Three “Takeaways” from Caretaking

Caretaking can be a tricky minefield to navigate.  It can be pleasurable to take care of and nurture others but it can be something we do as a way of avoidance or out of obligation.  Those of us in the social work field struggle with these boundaries in a very unique way; caretaking can be seen at the heart of our work.  We listen, hear, search for the meaning and dig under the surface. We also look to what is not being said or spoken.  Often people will tell us they have felt heard or seen for one of the first times.  The following post will look at a three major things that can be “taken” from caretaking.

Agency:

Social work can be a tricky profession.  We are involved with people in deep pains and hurts along with systems of oppression.  As social workers, we also see the best, the hope, and possibility of others.  It take a good set of boundaries and skills to be able to navigate the two extremes in social work.  When we fall into one side of our profession, we can start to take the agency of the person through caretaking.  Caretaking is caring for another person.  It can be visualized and conceptualized in so many ways including taking over or taking from another person.  

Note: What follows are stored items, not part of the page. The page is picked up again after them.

Lemma matches_star_stop a p : p ∈ matches (RStar a) p.
Proof. cbn. destruct (length p.2); cbn; by left. Qed.

Lemma matches_class f prev c l : f c = true → (Some c, l) ∈ matches (RClass f) (prev, c :: l).
Proof. intros Hf. cbn. rewrite Hf. by left. Qed.

(** The code unit before a position reached by reading [l]. *)
Definition before (prev : option ascii) (l : list ascii) : option ascii := match last l with Some c => Some c | None => prev end.

Lemma before_cons prev c l : before prev (c :: l) = before (Some c) l.
Proof. unfold before. rewrite last_cons. by destruct (last l). Qed.

(** A literal matches its own text. *)
Lemma matches_literal (f : ascii → ascii → bool) s t prev l :
  Forall2 (λ c x, f x c = true) s t →
  (before prev t, l) ∈ matches (rseq ((λ c, RClass (λ x, f x c)) <$> s)) (prev, t ++ l).
Proof.
  intros Hst. revert prev. induction Hst as [|c x s t Hc _ IH]; intros prev; [by left|].
  cbn [fmap list_fmap rseq foldr app]. rewrite before_cons. eapply matches_seq; [by apply matches_class|]. apply IH.
Qed.

Lemma search_from_here r prev l q : q ∈ matches r (prev, l) → search_from r prev l = true.
Proof. intros Hq. destruct (matches r (prev, l)) eqn:E; [by apply elem_of_nil in Hq|]. destruct l; cbn [search_from]; by rewrite E. Qed.

Lemma search_from_app r prev l k q : q ∈ matches r (before prev l, k) → search_from r prev (l ++ k) = true.
Proof.
  revert prev. induction l as [|c l IH]; intros prev Hq; [by eapply search_from_here|].
  rewrite before_cons in Hq. cbn [app search_from]. destruct (matches r (prev, c :: (l ++ k))); [by apply IH|done].
Qed.

Lemma recordable_avoids s r : isRecordableProviderRef (Some s) = true → r ∈ UNSAFE_REFERENCE_PATTERNS → regex_test r s = false.
Proof.
  cbn [isRecordableProviderRef]. intros [_ Hf]%andb_true_iff Hr. rewrite forallb_forall in Hf.
  specialize (Hf r ltac:(by apply list_elem_of_In)). by apply negb_true_iff in Hf.
Qed.

(** A recordable provider reference is bounded, printable and trimmed, and
    smuggles neither a destination nor a bearer credential: it holds no URL (a
    letter followed by the scheme separator, anywhere) and no bearer keyword
    in any letter case at a word start followed by a space. *)
Theorem recordable_reference_safe s :
  isRecordableProviderRef (Some s) = true →
  0 < js_length s ≤ 512 ∧ Forall (λ c, in_range 32 126 c = true) (chars s) ∧
  (∀ l c k, chars s = l ++ [c] ++ chars "://" ++ k → is_lower c || is_upper c = false) ∧
  (∀ l w c k, chars s = l ++ w ++ [c] ++ k → ascii_lower <$> w = chars "bearer" → is_space c = true → word_at (last l) = true).
Proof.
  intros Hr. pose proof (recordable_avoids s) as Ha. specialize (λ r, Ha r Hr).
  cbn [isRecordableProviderRef] in Hr. rewrite !andb_true_iff, Z.leb_le in Hr. destruct Hr as [[[Hn Hl] Hp] _].
  split; [|split; [|split]].
  - unfold js_length, PRINTABLE_TRIMMED, PROVIDER_REFERENCE_MAXIMUM_LENGTH in *. destruct (chars s); cbn in *; [done|lia].
  - unfold PRINTABLE_TRIMMED in Hp. destruct (chars s) as [|c l]; [constructor|]. rewrite !andb_true_iff, forallb_forall in Hp.
    destruct Hp as [[Hc Hf] _]. constructor; [unfold in_range in *; lia|].
    apply Forall_forall. intros x Hx. apply Hf. by apply list_elem_of_In.
  - intros l c k E. apply not_true_iff_false. intros Hc.
    assert (regex_test (rseq [RClass (λ c, is_lower c || is_upper c); RStar (RClass (λ c, is_alnum c || one_of "+.-" c)); rlit "://"]) s = true) as Ht;
      [|by rewrite Ha in Ht by (do 4 right; by left)].
    unfold regex_test. rewrite E. eapply search_from_app. cbn [rseq foldr].
    eapply matches_seq; [by apply matches_class|]. eapply matches_seq; [apply matches_star_stop|].
    eapply matches_seq; [|by left]. apply (matches_literal (λ x c, bool_decide (x = c))). repeat constructor.
  - intros l w c k E Hw Hc. apply not_false_iff_true. intros Hb.
    assert (regex_test (rseq [RBoundary; rlit_i "bearer"; rspace]) s = true) as Ht; [|by rewrite Ha in Ht by (by left)].
    unfold regex_test. rewrite E. eapply search_from_app. cbn [rseq foldr].
    assert (before None l = last l) as -> by (unfold before; by destruct (last l)).
    destruct w as [|x w']; [done|].
    assert (is_word x = true) as Hx.
    { injection Hw as Hx _. unfold ascii_lower in Hx. destruct (is_upper x) eqn:U; [unfold is_word, is_alnum; by rewrite U, !orb_true_r|by subst x]. }
    eapply matches_seq.
    { cbn [matches fst snd app head]. rewrite Hb. cbn [word_at]. rewrite Hx. by left. }
    eapply matches_seq; [apply (matches_literal (λ x c, bool_decide (ascii_lower x = c)) _ (x :: w'))|].
    + rewrite <-Hw. clear. generalize (x :: w'). intros t. induction t; constructor; [by rewrite bool_decide_true|done].
    + eapply matches_seq; [by apply matches_class|by left].
Qed.

Lemma recordable_reference_safe_witness :
  isRecordableProviderRef (Some "job 42: bearer-of-news") = true ∧
  is_lower "y" || is_upper "y" = true ∧ isRecordableProviderRef (Some "see https://example.test") = false ∧
  isRecordableProviderRef (Some "Bearer abc") = false ∧ (0 < js_length "job 42: bearer-of-news" ≤ 512).
Proof.
  do 4 (split; [vm_compute; reflexivity|]). apply (recordable_reference_safe "job 42: bearer-of-news"). vm_compute. reflexivity.
Defined.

We can get very invested in the prevention of pain and prevention of discomfort.  When we do this, we risk shifting the focus back on ourselves moving into the ways to meet the needs of others without being curious on what they need. Many of us in social work can call it the ego, or our sense of justice, or even our our own dislike of suffering.

This process of avoidance or our struggle with discomfort moves us out of caretaking of others and into the caretaking of ourselves.  When can start to notice we are trying to making our own emotions or our own pain go away by managing it for other people.  As social workers, we can override the choice, autonomy and independence of others when we “think” we know what is best as a caretaker.   This creates a sense of codependency; the person not being able to trust their own voice> It also creates a greater dependence which leads to a host of other problems and unintended consequences. 

Our Needs:

When we override and take over the care of others, we started to loose sense of our own needs in a variety of ways.  Our needs do get met through the caretaking process but only a narrow version of them.  Often they can be the needs surrounding pain, discomfort, satisfaction and avoidance. We finely tune these experiences which leaves out our own ability to be with the discomfort of our choices. 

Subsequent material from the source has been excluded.